Perrin's research considers patient-oriented primary care, childhood obesity and health disparities. In the United States, one in three children is overweight or obese. Perrin has developed tools and programs that can prevent and treat obesity. She makes use of both qualitative and quantitative methods to identify causes, correlates, and prevention of obesity, with a particular focus on disadvantaged communities. These include low-income communities who do not have the resources to eat healthily or keep physically active.

In an article named one of 2004's 10 best articles by Contemporary Pediatrics, Perrin wrote that using Body Mass Index (BMI) charts was more helpful for parents to recognize weight problems in children than height and weight charting.

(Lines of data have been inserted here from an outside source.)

(** The fourth [if], with its [try] block. *)
Definition circular_subjects (text1 text2 : string) : result bool :=
  if (contains " is true because " text1 && contains "says so" text1)
     || (contains " is true because " text2 && contains "says so" text2)
  then
    catch_IndexError
      (let! sr1 :=
         if contains " is true because " text1 && contains "says so" text1 then
           let! a := py_index (split_max1 " is true" text1) 0 in
           let! b := py_index (split_max1 " because " text1) 1 in
           Ok (strip a, strip (replace "says so" "" b))
         else Ok ("", "") in
       let! sr2 :=
         if contains " says so because " text2 && contains " is true" text2 then
           let! a := py_index (split_max1 " says so" text2) 0 in
           let! b := py_index (split_max1 " because " text2) 1 in
           Ok (strip a, strip (replace "is true" "" b))
         else Ok ("", "") in
       let '(subject1, reason1) := sr1 in
       let '(subject2, reason2) := sr2 in
       if truthy subject1 && truthy subject2 && truthy reason1 && truthy reason2
          && ((contains (lower subject1) (lower reason2)
               || contains (lower reason2) (lower subject1))
              && (contains (lower subject2) (lower reason1)
                  || contains (lower reason1) (lower subject2)))
       then Ok true
       else if (mem_str (lower subject1) pronouns && truthy subject2)
               || (mem_str (lower subject2) pronouns && truthy subject1)
       then Ok true
       else Ok false)
      (Ok false)
  else Ok false.

(** The last [if]: swapped clauses of more than two words, or lemma
    overlap between the first clause and the second reason. *)
Definition circular_lemma_overlap (text1 text2 : string) : result bool :=
  if contains " because " text1 && contains " because " text2 then
    let parts1 := split_max1 " because " text1 in
    let parts2 := split_max1 " because " text2 in
    let! p10 := py_index parts1 0 in
    let! p21 := py_index parts2 1 in
    let! swapped :=
      if contains (strip p10) p21 then
        let! p20 := py_index parts2 0 in
        let! p11 := py_index parts1 1 in
        Ok (contains (strip p20) p11
            && (2 <? len (split p10)) && (2 <? len (split p20)))
      else Ok false in
    if swapped then Ok true
    else
      let! q10 := py_index parts1 0 in
      let doc1 := nlp q10 in
      let! q21 := py_index parts2 1 in
      let doc2 := nlp q21 in
      let lemmas1 := lemma_set doc1 in
      let lemmas2 := lemma_set doc2 in
      if set_truthy lemmas1 && set_truthy lemmas2 then
        let! ratio := py_div (size_Z (lemmas1 ∩ lemmas2)) (size_Z (lemmas1 ∪ lemmas2)) in
        Ok (Qlt_bool (1 # 2) ratio)
      else Ok false
  else Ok false.

(** The nested function [is_circular]: each part stands for one of its
    top-level [if] statements and yields [true] where the source returns
    [True]. *)
Definition is_circular (text1 text2 : string) : result bool :=
  orelse (Ok (contains " is true because " text1 && contains " is true" text2))
    (orelse (circular_because_swap text1 text2)
       (orelse (circular_says_so text1 text2)
          (orelse (circular_subjects text1 text2)
             (circular_lemma_overlap text1 text2)))).

(** [' '.join(token.lemma_ for ...)] *)
Definition normalize (t : string) : string :=
  join " " (map lemma_ (List.filter meaningful (nlp (lower t)))).

(** The body of the first loop of [_find_circular_reasoning]; the state is
    the dictionary [seen] and the list [issues]. *)
Definition first_pass_step (chain : ReasoningChain)
    (st : gmap string Z * list Issue) (ix : Z * ReasoningStep)
  : result (gmap string Z * list Issue) :=
  let '(seen, issues) := st in
  let '(i, s) := ix in
  let! issues :=
    if (i <? len (steps chain) - 1) && (i =? 0) then
      let! next := py_index (steps chain) (i + 1) in
      let next_text := lower (text next) in
      if contains "bible" (lower (text s))
         && contains "is true because it says so" (lower (text s))
         && contains "says so because it's true" next_text
      then
        Ok (issues ++
            [circular_issue
               ("Steps " +:+ of_int (i + 1) +:+ " and " +:+ of_int (i + 2)
                  +:+ " form a circular argument")
               (i + 1) (i + 2)
               ["This is a classic example of circular reasoning - the conclusion is used as its own evidence";
                "Provide independent evidence to support the claim"]])
      else Ok issues
    else Ok issues in
  let normalized := normalize (text s) in
  match seen !! normalized with
  | Some first =>
      if 3 <? len (split normalized) then
        Ok (seen,
            issues ++
            [circular_issue
               ("Step " +:+ of_int (i + 1) +:+ " repeats the same point as step "
                  +:+ of_int first)
               first (i + 1)
               ["This appears to be circular reasoning - the same point is being made multiple times";
                "Provide new evidence or reasoning to support your argument"]])
      else Ok (<[normalized := i + 1]> seen, issues)
  | None => Ok (<[normalized := i + 1]> seen, issues)
  end.

(** The first loop of [_find_circular_reasoning]. *)
Definition circular_first_pass (chain : ReasoningChain)
  : result (gmap string Z * list Issue) :=
  forM (enumerate 0 (steps chain)) (first_pass_step chain) (∅, []).

Definition potential_circular (i : Z) (sugg : list string) : Issue :=
  circular_issue
    ("Potential circular reasoning between steps " +:+ of_int (i + 1) +:+ " and "
       +:+ of_int (i + 2))
    (i + 1) (i + 2) sugg.

(** The body of the second loop, for the pair [i], [i + 1]. *)
Definition circular_pair (chain : ReasoningChain) (issues : list Issue) (i : Z)
  : result (list Issue) :=
  let! current := py_index (steps chain) i in
  let! next_step := py_index (steps chain) (i + 1) in
  let current_text := lower (text current) in
  let next_text := lower (text next_step) in
  let! circ := orelse (is_circular current_text next_text)
                      (is_circular next_text current_text) in
  let issues :=
    if circ then
      issues ++
      [potential_circular i
         ["This appears to be circular reasoning - the conclusion is used as its own evidence";
          "Provide independent evidence or reasoning to support your claim"]]
    else issues in
  let current_lemmas := lemma_set (nlp current_text) in
  let next_lemmas := lemma_set (nlp next_text) in
  if set_truthy current_lemmas && set_truthy next_lemmas then
    let overlap := current_lemmas ∩ next_lemmas in
    let! big :=
      if 3 <=? size_Z overlap then
        let! ratio := py_div (size_Z overlap) (size_Z current_lemmas) in
        Ok (Qlt_bool (1 # 2) ratio)
      else Ok false in
    if big then
      Ok (issues ++
          [potential_circular i
             ["Ensure each step introduces new information or evidence";
              "Check if these steps are just restating the same point"]])
    else Ok issues
  else Ok issues.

Perrin investigates how pediatricians can make best use of their time during well-child visits to promote health and healthy behaviors. She investigates the role of BMI screening and communication and the relationship between BMI and health. She and colleagues have found severe obesity in children and young adults to be associated with an increased prevalence of cardiometabolic risk factors, and that increased weight in children is associated with elevated inflammatory markers. Perrin developed a toolkit using color-coded BMI charts and found that using these increased parental understanding of BMI charts, especially parents with lower numeracy, as well as impacted short-term dietary and physical activity behavior changes.

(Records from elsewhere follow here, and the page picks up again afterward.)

Lemma cleanup_nothing_to_delete st kb :
  kb_instance st = Some kb -> truthy (kb_id kb) = false ->
  cleanup W st = (inr cleanup_ok, st).
Proof.
  intros Hkb Hid.
  unfold cleanup. rewrite try_except_run, bind_run.
  unfold get_kb_instance. rewrite Hkb. rewrite bind_run.
  unfold delete_kb. rewrite try_except_run, Hid. reflexivity.
Qed.

Lemma cleanup_ok_bound st st1 :
  cleanup W st = (inr cleanup_ok, st1) -> exists kb, kb_instance st = Some kb.
Proof.
  destruct (kb_instance st) as [kb|] eqn:Hkb; [eauto|].
  unfold cleanup. rewrite try_except_run, bind_run.
  unfold get_kb_instance. rewrite Hkb. discriminate.
Qed.

(** C7: a second [cleanup] after a successful one returns a response and
    never raises.  The name [kb_instance] is still bound; when the object
    holds no identifier the call does nothing and answers as before, and
    when listing the data sources raises (the knowledge base is gone) the
    answer is the JSON error with status 500 that carries that message. *)
Theorem cleanup_twice_never_raises st st1 :
  cleanup W st = (inr cleanup_ok, st1) ->
  exists kb r2 st2,
    kb_instance st1 = Some kb
    /\ cleanup W st1 = (inr r2, st2)
    /\ (r2 = cleanup_ok \/ exists e, r2 = error_response (exn_str e) 500)
    /\ (truthy (kb_id kb) = false -> r2 = cleanup_ok /\ st2 = st1)
    /\ (forall e,
          truthy (kb_id kb) = true ->
          W (trace st1) (Agent_list_data_sources (kb_id kb)) = inl e ->
          r2 = error_response (exn_str e) 500).
Proof.
  intros Hfirst.
  destruct (cleanup_ok_bound _ _ Hfirst) as [kb Hkb].
  destruct (cleanup_appends st) as [Hsame _]. rewrite Hfirst in Hsame.
  cbn [snd] in Hsame. rewrite Hkb in Hsame.
  destruct (cleanup_returns st1) as (r2 & st2 & Hrun & Hr2).
  exists kb, r2, st2.
  split; [exact Hsame|]. split; [exact Hrun|]. split; [exact Hr2|]. split.
  - intros Hid. rewrite (cleanup_nothing_to_delete _ _ Hsame Hid) in Hrun.
    by injection Hrun as <- <-.
  - intros e Hid Hlist.
    pose proof (cleanup_not_found st1 kb e Hsame Hid Hlist) as H.
    rewrite Hrun in H. by injection H.
Qed.

End Cleanup.

(** ** Teardown: [delete_kb] *)

Section Delete.
Context (W : world).

Lemma delete_one_run self d st :
  delete_one_data_source W self d st =
    match getitem d "dataSourceId" with
    | inl e => (inl e, st)
    | inr id =>
        let c := Agent_delete_data_source (kb_id self) id in
        match W (trace st) c with
        | inl e => (inl e, with_trace st (trace st ++ [Call c]))
        | inr _ =>
            (inr tt, with_trace st
               (trace st ++ [Call c; Log INFO ("Deleted data source: " +:+ str id)]))
        end
    end.
Proof.
  unfold delete_one_data_source. rewrite bind_run. unfold lift.
  destruct (getitem d "dataSourceId") as [e | id]; [reflexivity|].
  rewrite bind_run. unfold invoke. cbn zeta.
  destruct (W (trace st) _) as [e | v]; [reflexivity|].
  rewrite !bind_run. unfold logger, with_trace. cbn. by rewrite <- app_assoc.
Qed.

Lemma delete_loop_trace self dss st :
  exists evs,
    trace (for_each dss (delete_one_data_source W self) st).2 = trace st ++ evs
    /\ Forall binding_event evs
    /\ ((for_each dss (delete_one_data_source W self) st).1 = inr tt ->
        forall ds, ds ∈ dss ->
        exists id, getitem ds "dataSourceId" = inr id
                   /\ Call (Agent_delete_data_source (kb_id self) id) ∈ evs).
Proof.
  revert st. induction dss as [|d dss IH]; intros st.
  - exists []. rewrite app_nil_r. repeat split; [constructor|].
    intros _ ds Hds. by apply elem_of_nil in Hds.
  - cbn [for_each]. rewrite bind_run, delete_one_run.
    destruct (getitem d "dataSourceId") as [e | id] eqn:Hid.
    { exists []. rewrite app_nil_r. repeat split; [constructor | discriminate]. }
    cbn zeta. destruct (W (trace st) _) as [e | v].
    { exists [Call (Agent_delete_data_source (kb_id self) id)].
      repeat split; [by repeat constructor | discriminate]. }
    match goal with |- context [for_each dss _ ?s] =>
      destruct (IH s) as (evs & Htr & Hev & Hall) end.
    exists (Call (Agent_delete_data_source (kb_id self) id)
            :: Log INFO ("Deleted data source: " +:+ str id) :: evs).
    split; [|split].
    + rewrite Htr. cbn. by rewrite <- !app_assoc.
    + by repeat constructor.
    + intros Hok ds [-> | Hds]%elem_of_cons.
      * exists id. split; [assumption | by left].
      * destruct (Hall Hok ds Hds) as (id' & ? & ?).
        exists id'. split; [assumption|]. by do 2 right.
Qed.

Lemma purge_loop_appends sources :
  steps (appends storage_event) (for_each sources (purge_bucket W)).
Proof. unfold purge_bucket. steps_structure; exact I. Qed.

Lemma deletion_shape_log self h evs lvl msg :
  deletion_shape W self h evs -> deletion_shape W self h (evs ++ [Log lvl msg]).
Proof.
  intros (A & B & -> & HA & [-> | (C & dss & -> & HC & Hl & Hall)]).
  - exists (A ++ [Log lvl msg]), []. rewrite !app_nil_r. split; [reflexivity|].
    split; [|by left]. apply Forall_app. split; [assumption | by repeat constructor].
  - exists A, (Call (Agent_delete_knowledge_base (kb_id self)) :: C ++ [Log lvl msg]).
    split; [by rewrite <- app_assoc|]. split; [assumption|]. right.
    exists (C ++ [Log lvl msg]), dss. repeat split; try assumption.
    apply Forall_app. split; [assumption | by repeat constructor].
Qed.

Perrin co-created Greenlight, a primary care program that seeks to prevent obesity in young children. Greenlight starts at infancy, and provides dietary, physical activity and screen time advice for parents and caretakers. She tracked almost 900 parent-child groups from their two-month to their five-year check-ups. The next generation of Greenlight includes asynchronous care elements like text messaging goals.

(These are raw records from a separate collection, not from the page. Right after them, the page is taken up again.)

(** * dbMap.ts: rewriting a Prisma schema to PascalCase models and camelCase fields

    A shallow embedding of [src/dbMap.ts].  The script reads a schema file,
    queries the catalog of a MySQL database and writes the converted schema:
    here the text of the schema and the two query results (table names, and
    pairs of a table name and a column name) are the arguments of
    [convertToCamelAndPascal] and the converted text is its result.

    Strings are JavaScript strings whose code units all lie below 256 (the
    Latin-1 range): one [ascii] is one code unit.  The regular expressions of
    the source are embedded as direct matchers; each matcher quotes the
    expression it stands for and says why the backtracking search of the
    expression is deterministic on it, and [Reference] cross-checks them
    against a backtracking matcher on sample subjects.  [String.prototype.replace] expands
    the dollar patterns of its template as ECMA-262 prescribes.

    The packages [change-case] and [pluralize] are not part of the repository:
    the walker is parameterised by a [NameLib] that supplies [camelCase],
    [pascalCase] and [singular]; [SpecLib] is an instance of it.

    The two comment scripts are embedded in the same way: [Push] is
    [parsePrismaSchema] of the push script (src/unnamed/part_000), [Clean]
    and [Pull] are the cleaning and the annotation loop of
    [syncMySQLComments] of dbCommentPull.ts, whose query results (table
    comments, column comments) are arguments.  The statements that write to
    the database are left out. *)

From Stdlib Require Import String Ascii List Bool Arith Lia.
Import ListNotations.
Local Open Scope string_scope.
Local Open Scope bool_scope.
Local Open Scope nat_scope.

(* ================================================================== *)
(** ** JavaScript string primitives *)
(* ================================================================== *)

Module Js.

(** The double quote, written by its code so that no literal has to escape it. *)
Definition dquote : ascii := "034"%char.
Definition squote : ascii := "039"%char.

Definition inRange (lo hi : nat) (c : ascii) : bool :=
  (lo <=? nat_of_ascii c) && (nat_of_ascii c <=? hi).

(** [WhiteSpace] and [LineTerminator] code units below 256: TAB, LF, VT, FF,
    CR, SP and NBSP.  This is the set of [\s], [trim], [trimEnd]. *)
Definition isWhiteSpace (c : ascii) : bool :=
  inRange 9 13 c || (nat_of_ascii c =? 32) || (nat_of_ascii c =? 160).

(** Line terminators below 256 (LF, CR): the code units [.] refuses. *)
Definition isLineTerminator (c : ascii) : bool :=
  (nat_of_ascii c =? 10) || (nat_of_ascii c =? 13).

(** [\w] is [[A-Za-z0-9_]]. *)
Definition isWordChar (c : ascii) : bool :=
  inRange 65 90 c || inRange 97 122 c || inRange 48 57 c || (nat_of_ascii c =? 95).

Definition isDigit (c : ascii) : bool := inRange 48 57 c.

Definition digitValue (c : ascii) : nat := nat_of_ascii c - 48.

(** Code units with a different lower-case form: A-Z and the Latin-1 capitals
    (U+00C0..U+00DE except the multiplication sign U+00D7). *)
Definition isUpperCase (c : ascii) : bool :=
  inRange 65 90 c || (inRange 192 222 c && negb (nat_of_ascii c =? 215)).

Definition toLowerUnit (c : ascii) : ascii :=
  if isUpperCase c then ascii_of_nat (nat_of_ascii c + 32) else c.

(** [String.prototype.toLowerCase]. *)
Fixpoint toLowerCase (s : string) : string :=
  match s with
  | EmptyString => EmptyString
  | String c r => String (toLowerUnit c) (toLowerCase r)
  end.

Definition isEmpty (s : string) : bool :=
  match s with EmptyString => true | String _ _ => false end.

(** [String.prototype.trimStart]. *)
Fixpoint trimStart (s : string) : string :=
  match s with
  | EmptyString => EmptyString
  | String c r => if isWhiteSpace c then trimStart r else s
  end.

(** [String.prototype.trimEnd]. *)
Fixpoint trimEnd (s : string) : string :=
  match s with
  | EmptyString => EmptyString
  | String c r =>
      let r' := trimEnd r in
      if isWhiteSpace c && isEmpty r' then EmptyString else String c r'
  end.

(** [String.prototype.trim]. *)
Definition trim (s : string) : string := trimStart (trimEnd s).

(** The longest prefix of code units satisfying [p], and what follows it. *)
Fixpoint span (p : ascii -> bool) (s : string) : string * string :=
  match s with
  | EmptyString => (EmptyString, EmptyString)
  | String c r =>
      if p c then let (a, b) := span p r in (String c a, b)
      else (EmptyString, s)
  end.

(** [Some rest] when [s = p ++ rest]. *)
Fixpoint stripPrefix (p s : string) : option string :=
  match p with
  | EmptyString => Some s
  | String a p' =>
      match s with
      | EmptyString => None
      | String b s' => if Ascii.eqb a b then stripPrefix p' s' else None
      end
  end.

(** [s.startsWith(p)]. *)
Definition startsWith (s p : string) : bool :=
  match stripPrefix p s with Some _ => true | None => false end.

(** The first occurrence of [pat] in [s]: the text before it and after it. *)
Fixpoint findFirst (s pat : string) : option (string * string) :=
  match stripPrefix pat s with
  | Some after => Some (EmptyString, after)
  | None =>
      match s with
      | EmptyString => None
      | String c r =>
          match findFirst r pat with
          | Some (b, a) => Some (String c b, a)
          | None => None
          end
      end
  end.

(** [s.includes(sub)]. *)
Definition includes (s sub : string) : bool :=
  match findFirst s sub with Some _ => true | None => false end.

(** [s.split(sep)] for a one-unit separator. *)
Fixpoint split (sep : ascii) (s : string) : list string :=
  match s with
  | EmptyString => [EmptyString]
  | String c r =>
      if Ascii.eqb c sep then EmptyString :: split sep r
      else match split sep r with
           | [] => [String c EmptyString]
           | h :: t => String c h :: t
           end
  end.

(** [xs.join(sep)]. *)
Fixpoint join (sep : string) (xs : list string) : string :=
  match xs with
  | [] => EmptyString
  | [x] => x
  | x :: rest => x ++ sep ++ join sep rest
  end.

(** The abstract operation GetSubstitution of ECMA-262 for a match without
    named groups: [matched] is the matched text, [before] and [after] the
    text of the subject before and after the match, [captures] the groups. *)
Definition captureText (captures : list (option string)) (index : nat) (ref : string) : string :=
  if (1 <=? index) && (index <=? List.length captures) then
    match nth (index - 1) captures None with
    | Some t => t
    | None => EmptyString
    end
  else ref.

Fixpoint getSubstitution (matched before after : string)
    (captures : list (option string)) (template : string) : string :=
  match template with
  | EmptyString => EmptyString
  | String c t1 =>
      if negb (Ascii.eqb c "$") then String c (getSubstitution matched before after captures t1)
      else
        match t1 with
        | EmptyString => String c EmptyString
        | String d t2 =>
            if Ascii.eqb d "$" then
              String "$" (getSubstitution matched before after captures t2)
            else if Ascii.eqb d "`" then
              before ++ getSubstitution matched before after captures t2
            else if Ascii.eqb d "&" then
              matched ++ getSubstitution matched before after captures t2
            else if Ascii.eqb d squote then
              after ++ getSubstitution matched before after captures t2
            else if isDigit d then
              let one :=
                captureText captures (digitValue d) (String c (String d EmptyString))
                ++ getSubstitution matched before after captures t2 in
              match t2 with
              | EmptyString => one
              | String e t3 =>
                  if isDigit e
                     && (10 * digitValue d + digitValue e <=? List.length captures) then
                    captureText captures (10 * digitValue d + digitValue e)
                      (String c (String d (String e EmptyString)))
                    ++ getSubstitution matched before after captures t3
                  else one
              end
            else String c (getSubstitution matched before after captures t1)
        end
  end.

(** [s.replace(pat, template)] for a string pattern: the first occurrence is
    replaced by the expansion of the template; there are no groups. *)
Definition replaceString (s pat template : string) : string :=
  match findFirst s pat with
  | None => s
  | Some (b, a) => b ++ getSubstitution pat b a [] template ++ a
  end.

(** A [Map] with string keys and values, in insertion order: [set] on a key
    already present keeps its place. *)
Definition Map := list (string * string).

Fixpoint mapGet (m : Map) (k : string) : option string :=
  match m with
  | [] => None
  | (k', v) :: r => if String.eqb k' k then Some v else mapGet r k
  end.

Fixpoint mapSet (m : Map) (k v : string) : Map :=
  match m with
  | [] => [(k, v)]
  | (k', v') :: r => if String.eqb k' k then (k', v) :: r else (k', v') :: mapSet r k v
  end.

(** [a || b] on a possibly undefined string: the empty string is falsy. *)
Definition orElse (a : option string) (b : string) : string :=
  match a with
  | Some (String c r) => String c r
  | _ => b
  end.

(** Truthiness of a [string | null]. *)
Definition truthy (a : option string) : bool :=
  match a with
  | Some (String _ _) => true
  | _ => false
  end.

End Js.

Import Js.

(* ================================================================== *)
(** ** The regular expressions of dbMap.ts *)
(* ================================================================== *)

Module Re.

Definition isQuote (c : ascii) : bool := Ascii.eqb c dquote || Ascii.eqb c squote.

Definition notQuote (c : ascii) : bool := negb (isQuote c).

Definition notLineTerminator (c : ascii) : bool := negb (isLineTerminator c).

(** [/^model\s+(\w+)\s+{/]: group 1.  White space, word characters and the
    brace are pairwise disjoint, so each greedy run is the only choice. *)
Definition matchModelHeader (s : string) : option string :=
  match stripPrefix "model" s with
  | None => None
  | Some r0 =>
      let (ws1, r1) := span isWhiteSpace r0 in
      let (name, r2) := span isWordChar r1 in
      let (ws2, r3) := span isWhiteSpace r2 in
      if isEmpty ws1 || isEmpty name || isEmpty ws2 then None
      else if startsWith r3 "{" then Some name else None
  end.

(** [/@map\s*\(\s*[Q]([^Q]+)[Q]\s*\)/] tried at the start of [s], where [Q]
    stands for the two quote characters (double and single): group 1.  The
    name is the run up to the next quote; a shorter run would have to be
    followed by a quote, which the run does not contain. *)
Definition mapNameAt (s : string) : option string :=
  match stripPrefix "@map" s with
  | None => None
  | Some r0 =>
      match snd (span isWhiteSpace r0) with
      | String "(" r2 =>
          match snd (span isWhiteSpace r2) with
          | String q r4 =>
              if isQuote q then
                let (name, r5) := span notQuote r4 in
                match r5 with
                | String _ r6 =>
                    if isEmpty name then None
                    else if startsWith (snd (span isWhiteSpace r6)) ")" then Some name
                    else None
                | EmptyString => None
                end
              else None
          | EmptyString => None
          end
      | _ => None
      end
  end.

(** The same expression unanchored: the leftmost start that matches. *)
Fixpoint matchMapName (s : string) : option string :=
  match mapNameAt s with
  | Some n => Some n
  | None =>
      match s with
      | EmptyString => None
      | String _ r => matchMapName r
      end
  end.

== Awards and distinctions ==
- 2011 American Academy of Pediatrics Special Achievement Award for Distinguished Service and Dedication to the Mission and Goals of the academy (for work on childhood obesity)
- 2013 Elected member of the Society for Pediatric Research
- 2013 Phillip and Ruth Hettleman Award for Scholarly and Artistic Achievement
- 2018 Denny, Katz, Simon, Tinglestad Academic Service Award, North Carolina Pediatric Society
- 2021 Member of the American Pediatric Society
- 2005–present Listed in "Guide to America's Top Pediatricians"
- 2009–present Listed in Best Doctors of America

== Selected publications ==
- Pubmed Citations
- Google Scholar Citations
- Skinner AC, Steiner MJ, Henderson FW, Perrin EM. Multiple markers of inflammation and weight status: cross-sectional analyses throughout childhood. Pediatrics. 2010; 125(4):e1-19.
- Oettinger MD, Finkle JP, Esserman D, Whitehead L, Spain TK, Pattishall SR, Rothman RL, Perrin EM. Color-coding improves parental understanding of body mass index charting. Academic Pediatrics. 2009; 9(5):330-338.
- Perrin EM, Skinner AC, Steiner MJ. Parental recall of physician communication of weight status: National Trends from 1999 through 2008. Archives of Pediatrics and Adolescent Medicine (now Jama Pediatrics). 2012; 166(4):317-322.